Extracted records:
(** What the script keeps of the document: the [data-theme] attribute of
    the root element, the [content] of the [theme-color] meta element
    ([None] when there is no such element), the stored preference, and the
    texts announced to screen readers. *)
Record Doc := {
  data_theme : option (list N);
  meta_content : option (list N);
  stored : option (list N);
  announced : list (list N)
}.

Definition applyTheme (theme : list N) (d : Doc) : Doc := {|
  data_theme := Some theme;
  meta_content :=
    match meta_content d with
    | Some _ =>
        Some (if bool_decide (theme = THEME_DARK)
              then js "#111827" else js "#FFFFFF")
    | None => None
    end;
  stored := stored d;
  announced := announced d
|}.

(** [saveTheme]; [writable] tells whether [localStorage.setItem] returns
    (when it throws, the exception is caught and the store is as before). *)
Definition saveTheme (writable : bool) (theme : list N) (d : Doc) : Doc :=
  if writable then
    {| data_theme := data_theme d;
       meta_content := meta_content d;
       stored := Some theme;
       announced := announced d |}
  else d.

Definition announceThemeChange (theme : list N) (d : Doc) : Doc := {|
  data_theme := data_theme d;
  meta_content := meta_content d;
  stored := stored d;
  announced := announced d ++ [js "Theme changed to " ++ theme ++ js " mode"]
|}.

Definition toggleTheme (writable : bool) (d : Doc) : Doc :=
  let currentTheme := str_or (default [] (data_theme d)) THEME_LIGHT in
  let newTheme :=
    if bool_decide (currentTheme = THEME_LIGHT) then THEME_DARK
    else THEME_LIGHT in
  announceThemeChange newTheme
    (saveTheme writable newTheme (applyTheme newTheme d)).

End Theme.

(** ** The typing effect (js/main.js) *)

Module Typing.

Definition phrases : list (list N) :=
  [ js "We build amazing web experiences.";
    js "We create beautiful interfaces.";
    js "We love clean code.";
    js "We push boundaries.";
    js "We make ideas reality." ].

Definition typingSpeed : nat := 80.
Definition deletingSpeed : nat := 50.
Definition pauseDuration : nat := 2000.

(** The variables [type] closes over. *)
Record State := {
  phraseIndex : nat;
  charIndex : Z;
  isDeleting : bool;
  isPaused : bool
}.

Definition initial : State := {|
  phraseIndex := 0; charIndex := 0; isDeleting := false; isPaused := false
|}.

(** [s.substring(start, end)]: both indices are clamped to the string and
    swapped when out of order. *)
Definition substring (s : list N) (start end_ : Z) : list N :=
  let len := Z.of_nat (length s) in
  let a := Z.min (Z.max start 0) len in
  let b := Z.min (Z.max end_ 0) len in
  take (Z.to_nat (Z.max a b) - Z.to_nat (Z.min a b))
       (drop (Z.to_nat (Z.min a b)) s).

(** [phrases[i]]; the index is always within the array. *)
Definition phrase (i : nat) : list N := default [] (phrases !! i).

(** What one call of [type] does besides updating its variables: the text
    it puts in the container, if any, and the delay of the timer it sets,
    if any. *)
Record Output := {
  shown : option (list N);
  delay : option nat
}.

(** One call of [type]; [reduced] tells whether
    [(prefers-reduced-motion: reduce)] matches at the call. *)
Definition type (reduced : bool) (st : State) : State * Output :=
  if reduced then
    (st, {| shown := Some (phrase 0); delay := None |})
  else
    let currentPhrase := phrase (phraseIndex st) in
    if isPaused st then
      ({| phraseIndex := phraseIndex st; charIndex := charIndex st;
          isDeleting := true; isPaused := false |},
       {| shown := None; delay := Some pauseDuration |})
    else if isDeleting st then
      let text := substring currentPhrase 0 (charIndex st - 1) in
      let charIndex' := (charIndex st - 1)%Z in
      let st' :=
        if (charIndex' =? 0)%Z then
          {| phraseIndex := (phraseIndex st + 1) mod length phrases;
             charIndex := charIndex';
             isDeleting := false; isPaused := false |}
        else
          {| phraseIndex := phraseIndex st; charIndex := charIndex';
             isDeleting := true; isPaused := false |} in
      (st', {| shown := Some text;
               delay := Some (if isDeleting st' then deletingSpeed
                              else typingSpeed) |})
    else
      let text := substring currentPhrase 0 (charIndex st + 1) in
      let charIndex' := (charIndex st + 1)%Z in
      let st' :=
        {| phraseIndex := phraseIndex st; charIndex := charIndex';
           isDeleting := false;
           isPaused := bool_decide (charIndex' = Z.of_nat (length currentPhrase)) |} in
      (st', {| shown := Some text; delay := Some typingSpeed |}).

Problem description: Each entry must be printed again exactly as given.

Answer for this exercise:
(** What the script keeps of the document: the [data-theme] attribute of
    the root element, the [content] of the [theme-color] meta element
    ([None] when there is no such element), the stored preference, and the
    texts announced to screen readers. *)
Record Doc := {
  data_theme : option (list N);
  meta_content : option (list N);
  stored : option (list N);
  announced : list (list N)
}.

Definition applyTheme (theme : list N) (d : Doc) : Doc := {|
  data_theme := Some theme;
  meta_content :=
    match meta_content d with
    | Some _ =>
        Some (if bool_decide (theme = THEME_DARK)
              then js "#111827" else js "#FFFFFF")
    | None => None
    end;
  stored := stored d;
  announced := announced d
|}.

(** [saveTheme]; [writable] tells whether [localStorage.setItem] returns
    (when it throws, the exception is caught and the store is as before). *)
Definition saveTheme (writable : bool) (theme : list N) (d : Doc) : Doc :=
  if writable then
    {| data_theme := data_theme d;
       meta_content := meta_content d;
       stored := Some theme;
       announced := announced d |}
  else d.

Definition announceThemeChange (theme : list N) (d : Doc) : Doc := {|
  data_theme := data_theme d;
  meta_content := meta_content d;
  stored := stored d;
  announced := announced d ++ [js "Theme changed to " ++ theme ++ js " mode"]
|}.

Definition toggleTheme (writable : bool) (d : Doc) : Doc :=
  let currentTheme := str_or (default [] (data_theme d)) THEME_LIGHT in
  let newTheme :=
    if bool_decide (currentTheme = THEME_LIGHT) then THEME_DARK
    else THEME_LIGHT in
  announceThemeChange newTheme
    (saveTheme writable newTheme (applyTheme newTheme d)).

End Theme.

(** ** The typing effect (js/main.js) *)

Module Typing.

Definition phrases : list (list N) :=
  [ js "We build amazing web experiences.";
    js "We create beautiful interfaces.";
    js "We love clean code.";
    js "We push boundaries.";
    js "We make ideas reality." ].

Definition typingSpeed : nat := 80.
Definition deletingSpeed : nat := 50.
Definition pauseDuration : nat := 2000.

(** The variables [type] closes over. *)
Record State := {
  phraseIndex : nat;
  charIndex : Z;
  isDeleting : bool;
  isPaused : bool
}.

Definition initial : State := {|
  phraseIndex := 0; charIndex := 0; isDeleting := false; isPaused := false
|}.

(** [s.substring(start, end)]: both indices are clamped to the string and
    swapped when out of order. *)
Definition substring (s : list N) (start end_ : Z) : list N :=
  let len := Z.of_nat (length s) in
  let a := Z.min (Z.max start 0) len in
  let b := Z.min (Z.max end_ 0) len in
  take (Z.to_nat (Z.max a b) - Z.to_nat (Z.min a b))
       (drop (Z.to_nat (Z.min a b)) s).

(** [phrases[i]]; the index is always within the array. *)
Definition phrase (i : nat) : list N := default [] (phrases !! i).

(** What one call of [type] does besides updating its variables: the text
    it puts in the container, if any, and the delay of the timer it sets,
    if any. *)
Record Output := {
  shown : option (list N);
  delay : option nat
}.

(** One call of [type]; [reduced] tells whether
    [(prefers-reduced-motion: reduce)] matches at the call. *)
Definition type (reduced : bool) (st : State) : State * Output :=
  if reduced then
    (st, {| shown := Some (phrase 0); delay := None |})
  else
    let currentPhrase := phrase (phraseIndex st) in
    if isPaused st then
      ({| phraseIndex := phraseIndex st; charIndex := charIndex st;
          isDeleting := true; isPaused := false |},
       {| shown := None; delay := Some pauseDuration |})
    else if isDeleting st then
      let text := substring currentPhrase 0 (charIndex st - 1) in
      let charIndex' := (charIndex st - 1)%Z in
      let st' :=
        if (charIndex' =? 0)%Z then
          {| phraseIndex := (phraseIndex st + 1) mod length phrases;
             charIndex := charIndex';
             isDeleting := false; isPaused := false |}
        else
          {| phraseIndex := phraseIndex st; charIndex := charIndex';
             isDeleting := true; isPaused := false |} in
      (st', {| shown := Some text;
               delay := Some (if isDeleting st' then deletingSpeed
                              else typingSpeed) |})
    else
      let text := substring currentPhrase 0 (charIndex st + 1) in
      let charIndex' := (charIndex st + 1)%Z in
      let st' :=
        {| phraseIndex := phraseIndex st; charIndex := charIndex';
           isDeleting := false;
           isPaused := bool_decide (charIndex' = Z.of_nat (length currentPhrase)) |} in
      (st', {| shown := Some text; delay := Some typingSpeed |}).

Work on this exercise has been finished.